قُلْتُ لِأَبِي سَعِيْدٍ الْخُدْرِيِّ هَلْ سَمِعْتَ رَسُوْلَ اللهِ صَلَّى اللهُ عَلَيْهِ وَ سَلَّمَ يَذْكُرُ فِيْ الْحَرُوْرِيَّةِ شَيْئًا؟ فَقَالَ سَمِعْتُهُ يَذْكُرُ قَوْمًا يَتَعَبَّدُوْنَ )وَ فِيْ رِوَايَةِ أَحْمَدَ يَتَعَمَّقُوْنَ فِيْ الدِّيْنِ) يَحْقِرُ أَحَدُكُمْ صَلاَتَهُ مَعَ صَلاَتِهِمْ وَ صَوْمَهُ مَعَ صَوْمِهِمْ

“Aku bertanya kepada Abu Said Al-Khudri, ”Apakah engkau pernah mendengar Rasulullah Saw. menyebut-nyebut sesuatu tentang al-Haruriyyah?” Beliau menjawab, ”Suatu hari aku mendengar Nabi Saw. menyebutkan suatu kaum sangat tekun beribadah (dalam riwayat Ahmad, ”Mereka sangat serius dalam beragama,”) yang seseorang di antara kalian akan merasa minder dengan shalatnya jika dibandingkan dengan shalat mereka dan shaumnya jika dibandingkan dengan shaum mereka.”[39]

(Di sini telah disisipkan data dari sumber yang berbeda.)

(* ===== verification/Prelude.v ===== *)
(** * A verification development of the Vibe workflow control plane

    The program (TypeScript, src/src/) runs multi-step workflows of coding agents.  A
    workflow specification is validated; a durable runtime executes it step by step by
    creating Agent Tasks through a Gateway, parses and validates the agents' outputs,
    routes on them, and gates completion on evidence the system observed.  Everything
    durable lives in a SQLite control store, written only through atomic composites, so
    that a crash at any point can be recovered from.  This development models the
    validator, the pure functions between an agent's text and a routing decision, the
    control store, the runtime, the workflow compiler and its conversational builder, the
    Agent Gateway, the relay between clients and Nodes, the Node's journal, workspaces and
    leases, and the supervisor of a run on a Node, as executable functions, and proves what
    makes them correct.

    ** Files, in dependency order

    - [Prelude]: results, string tests, character classes, list lemmas, automation.
      [Machine]: the state-and-error monad of the later components, with the class of
      preserved predicates and the tactics that follow a run.
    - [Values], [Json]: JavaScript data values; [JSON.stringify] and [JSON.parse] as
      executable functions.  Strings are UTF-8 byte sequences, numbers exact decimals,
      objects lists of own properties in enumeration order.  [JsonProps]: the round trip.
    - [Contract] (workflow/contract.ts), [Conditions] (conditions.ts, routing.ts),
      [Templates] (validator.ts, prompt-renderer.ts), [Verification]
      (lib/task-verification.ts, lib/agent-task-result.ts, runtime/verifier-profiles.ts).
    - [Validator] (workflow/validator.ts): [validateWorkflowSpec] with every phase.
      [ValidatorProps], [GraphProps]: what an accepted specification guarantees.
    - [Outputs] (output-parser.ts, output-validator.ts, input-values.ts,
      completion-policy.ts, stall-policy.ts, recovery.ts, lib/workspace-lease.ts), with
      [OutputProps].  [Examples] (examples.ts): the built-in specification as data.
    - [StoreRows], [Store], [StoreOps] (control/migrations.ts, serialization.ts,
      records.ts, sqlite-store.ts): rows, a state-and-error monad over the database in
      which [transaction] rolls back, the internal and the public operations.
      [StoreProps]: the preservation class, and that no recording operation undoes a
      recorded fact.  [StoreInv]: gap-free event logs and unique keys in every reachable
      database.  [StoreRun]: inversion of successful runs.  [StoreOnce]: the evolution of
      tasks, and at-most-once effects.
    - [RuntimeEnv], [Runtime] (workflow/runtime.ts, workspace-lease-client.ts): the
      runtime over a parametric environment.  [RuntimeProps]: preservation lifted to the
      runtime's methods.  [RuntimeDemo]: a concrete environment in which the example
      specifications run to completion.  [RuntimeSafety]: what the pump may do.
      [RuntimeLimits]: the task budget.  [RuntimeCalls]: what the pump asks of the Agent
      Task service.  [RuntimeTurns]: the drive loop ends.
    - [Journal] (node-journal/): the run journal of a Node, its subscriptions and the
      workspace leases it grants.  [JournalProps]: logs and subscriptions.
    - [Workspace] (workspace.ts, repo-policy.ts), [WorkspaceProps]: which directories and
      repositories a run may use.
    - [NodeStart] (relay/client.ts handleRunStart, relay/node-lease-dispatch.ts): the
      Node's handlers of run, lease and revision requests.  [JournalLeases]: exclusion.
    - [TaskContract] (lib/agent-task-contract.ts, run-error.ts, request-fingerprint.ts,
      types.ts): tasks, runs, requests and errors as the Gateway's clients see them.
      [TaskContractProps]: accepted requests.  [Fingerprint]: request fingerprints.
    - [GatewayState], [Gateway], [GatewayApi] (lib/agent-gateway.ts): the Agent Gateway.
      Task objects live in a heap; a handler that awaits leaves a [Pending] value with
      what its continuation needs; [react] is one turn of the event loop.  [GatewayInv]:
      the invariant.  [GatewayKeeps], [GatewayCreate], [GatewayProps]: every operation
      keeps it.  [GatewayDurable]: what the Gateway leaves in the database.
      [GatewayRecovery]: what a restart makes of it.  [GatewaySafety]: runs of the
      Gateway and the claims about them.
    - [Crypto] (crypto.ts): canonical JSON and signed envelopes.  [RelayState], [Relay]
      (relay/server.ts, pairing-store.ts, token.ts, reconnect.ts): the relay that connects
      clients and Nodes.  Its [Map]s are lists keyed by JavaScript values, sockets are
      numbers, an uncaught TypeError ends the process.  [RelayProps]: maps and frames of
      the handlers.  [RelayRequests]: requests and answers.  [RelaySafety]: histories of
      inputs and the claims about them.
    - [Redact] (redact.ts), [RunPolicy] (runtime/classify.ts, policy.ts, router.ts,
      codex-sandbox.ts, preauth.ts, agent-env.ts), [Supervisor] (runtime/supervisor.ts,
      handoff.ts, verifier.ts, store.ts, events.ts): one run on a Node.  The supervisor
      records what it learns and does in a log; other processes may change the run's files
      before every access, and every access may throw.  [SupervisorProps]: triples over logs.  [SupervisorSafety]: the
      claims.
    - [Drafts] (control/sqlite-store.ts, migrations.ts): drafts, builder sessions and
      messages next to the workflow tables.  [Compiler] (workflow/compiler/), [Builder]
      (workflow/builder/service.ts), [BuilderApi] (their api.ts): from a request in natural
      language to an approved workflow.  Before every access to the store other users may
      act and the process may die.  [LibraryProps]: the invariant and the store operations.
      [CompilerProps]: rely-guarantee triples.
      [ApprovalProps], [BuilderProps]: the claims.
    - [EventStream] (workflow/event-stream.ts), [WorkflowApi] (workflow/api.ts,
      api-contract.ts): the event stream of a workflow over a store others use, and the
      controllers of the workflow API over the runtime, with [EventStreamProps] and
      [WorkflowApiProps].  [Router] (lib/agent-gateway.ts): authentication and the route of
      every request.  [GatewayClient] (mcp/gateway-client.ts): the client.  [RouterProps]:
      its calls reach their handlers.  [StreamClient]: frames and chunks, and the
      stream and the client together.  [Mcp] (mcp/server.ts, workflow-tools.ts): the tools
      of the MCP server and its dispatch, with [McpProps].  [TaskClient]
      (workflow/task-client.ts, workspace-lease-client.ts): the adapters of the runtime's
      clients, and that the Gateway accepts the runtime's requests as they are; the requests
      over the relay (relay/client.ts), each of which settles once and by its own answer.
    - [NodeTail] (relay/client.ts tailRunEvents): the Node forwards the events of a run,
      journal first.

    ** Correspondence

    A TypeScript function is a Rocq function of the same name; an error thrown is an
    [Err] value with the source's error code; a SQL statement is an operation on the
    tables of [DB] under the constraints of the schema; a call of the runtime to the store
    is [store], before which the environment may change the database, so the theorems hold
    for every interleaving of other users at the awaits.  The validator reports issue
    codes and paths; human-readable messages are left out throughout.

    ** What the theorems show

    - Specifications (C1, C2, C5): accepted specifications route deterministically, an
      output of the declared schema is always routed where the step branches on a required
      enum field,
      referenced step outputs are guaranteed by the dominator computation.
    - Policies and data (C7, C8): the verdict on a completion claim is the one the recorded
      facts call for, validated outputs conform to their schema.
    - The supervisor (C6, C9, C11), for every environment: a supervisor that returns has
      itself written and announced one terminal status, or has found the run stopped after
      an agent returned and left it alone; every launch passed the gates and has its sandbox, and
      completions rest on the last agent's outcome and the verifier's report.
    - Store (C12, C13): monotone evolution, gap-free logs.  Pruning, deletion and an update
      that clears the task of a step are not among the steps.
    - Compiler and builder (C3, C14, C26): drafts are valid only as validated, turns are
      answered once and in order, approval materializes exactly the inspected
      specification, and nothing but approval materializes.
    - Runtime (C16): completion happens only on verified evidence, which was given to the
      store.  [RuntimeSafety.runtime_keeps_store]: every method is a sequence of store
      operations, whatever the environment does.
    - Retries (C17 to C19): the composites, the node's reports and task creation take
      effect at most once, however often they are repeated; the transitions of a workflow
      that may recur are idempotent.
    - The pump (C20 to C22): it stays within the task budget, requests tasks only under the
      identifiers of its recorded steps, and ends after a number of turns the
      specification bounds.
    - The workflow API and its clients (C4, C10, C24, C27, C29, C34): no handler is reached
      without the token; the event stream delivers an exact tail of the
      durable log, and so does the wait of the client, end to end; a request touches only
      the workflow it addresses; every call of the client reaches its handler with its
      identifier and body; the tools of the MCP server do what they declare: read-only ones
      change nothing, and only destructive ones cancel.
    - The Node (C15, C23, C25, C28): a subscription is an exact tail of the run's log as far
      as its replay reaches; workspaces stay under their root; leases are granted exclusively
      and leased runs exclude each other.  [WorkspaceProps.clone_gated]: a repository that
      the policy takes for remote is cloned only from the allowlist.
    - The Gateway (C30 to C33), over [gateway_run]: any sequence of requests, run events,
      answers, timers, failures and restarts, in any order.  Task streams close exactly
      once, admission is bounded, what is published is durable, a restart between turns
      resumes every unfinished task from its row and its log.
    - Requests (C35, C36): accepted requests are well formed, fingerprints identify the
      fields they cover.
    - The relay (C37 to C40), over [runs]: any history of connections, frames and closes.
      Signatures cover an envelope up to key order; with required pairing registered nodes
      have proved their key; answers reach exactly the requester that still waits; a
      request is forwarded to its registered node or refused.

    ** Bounds and fuel

    The graph algorithms take fuel that is proved sufficient: reachability and the depth
    first search one more than the number of steps, the dominator iteration one more than
    the square of it (each pass that changes something removes an element).  The JSON
    parser's fuel is the length of its input.  The loops of the runtime that wait for the
    environment take fuel because they may wait for ever; running out is an error value
    that no [catch] of the model intercepts, and safety properties hold for every amount.
    The Gateway needs no fuel: each wait of its retry loops is a turn of its own.  The
    frames of the client's buffer are at most its characters; its waits take fuel for the
    number of polls, and running out is a failure of its own.

    ** What is not modelled

    SHA-256, [git] and the filesystem of a Node (parameters),
    Ed25519 and key decoding (a parameter), payload encryption, the agents' processes and the Node daemon, the URL parser,
    and the user interfaces.  The run
    records and the process control of the Gateway's local runs are parameters of a turn
    ([World]); a turn of the Gateway is atomic, as in JavaScript, and a restart happens
    between turns or where a turn ends the process.  Property
    reads see own properties only.  [Date.parse] is modelled on the timestamps the store
    accepts.  [JsonProps.json_data], the JSON data of the theorems on texts sent, stored
    and signed (C26, C29, C34, C36, C37), has integers below 10^21 as its numbers.  The route of a task creation carries no
    body: the handler of [GatewayApi] takes the request itself.  Rows that SQLite leaves unordered come in map order.  Pruning and deletion
    are modelled as operations but are not among the steps of the reachability relation. *)

From stdpp Require Export base list gmap strings numbers sorting.
From Stdlib Require Export ZArith Ascii String Lia.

Tampilan shaleh Khawârij ini mengakibatkan para sahabat merasa tidak percaya diri dan membingungkan. Dalam sebuah riwayat Imâm al-Hâkim dan al-Nasâ’î, Ibnu ‘Abbâs r.a. menyebutkan bahwa ia tidak pernah melihat orang sezuhud dan seshaleh tampilan luarnya melebihi Khawârij. Dia berkata,

فَأَتَيْتُهُمْ وَ هُمْ مُجْتَمِعُوْنَ فِيْ دَارِهِمْ قَائِلُوْنَ فَسَلَّمْتُ عَلَيْهِمْ فَقَالُوْا مَرْحَبًا بِكَ يَا ابْنَ عَبَّاسٍ قَالَ ابْنُ عَبَّاسٍ وَ أَتَيْتُ قَوْمًا لَمْ أَرَ قَوْمًا قَطُّ أَشَدَّ اجْتِهَادًا مِنْهُمْ. مُسْهَمَةٌ وُجُوْهُهُمْ مِنَ السَّهَرِ كَأَنَّ أَيْدِيْهِمْ وَ رُكَبِهِمْ تُثْنَى عَلَيْهِمْ

“Kemudian aku mendatangi mereka yang sedang berkumpul di rumah sambil berbincang-bincang. Aku mengucapkan salam. Kemudian mereka berkata, ”Selamat datang wahai Ibnu Abbas.” Ibnu Abbas berkata, ”Aku tidak pernah melihat yang lebih sungguh-sungguh dalam beribadah daripada mereka. Wajah mereka pucat karena sering terjaga (bergadang untuk beribadah). Tangan dan lutut mereka seolah-olah tidak merasa lelah.”[40]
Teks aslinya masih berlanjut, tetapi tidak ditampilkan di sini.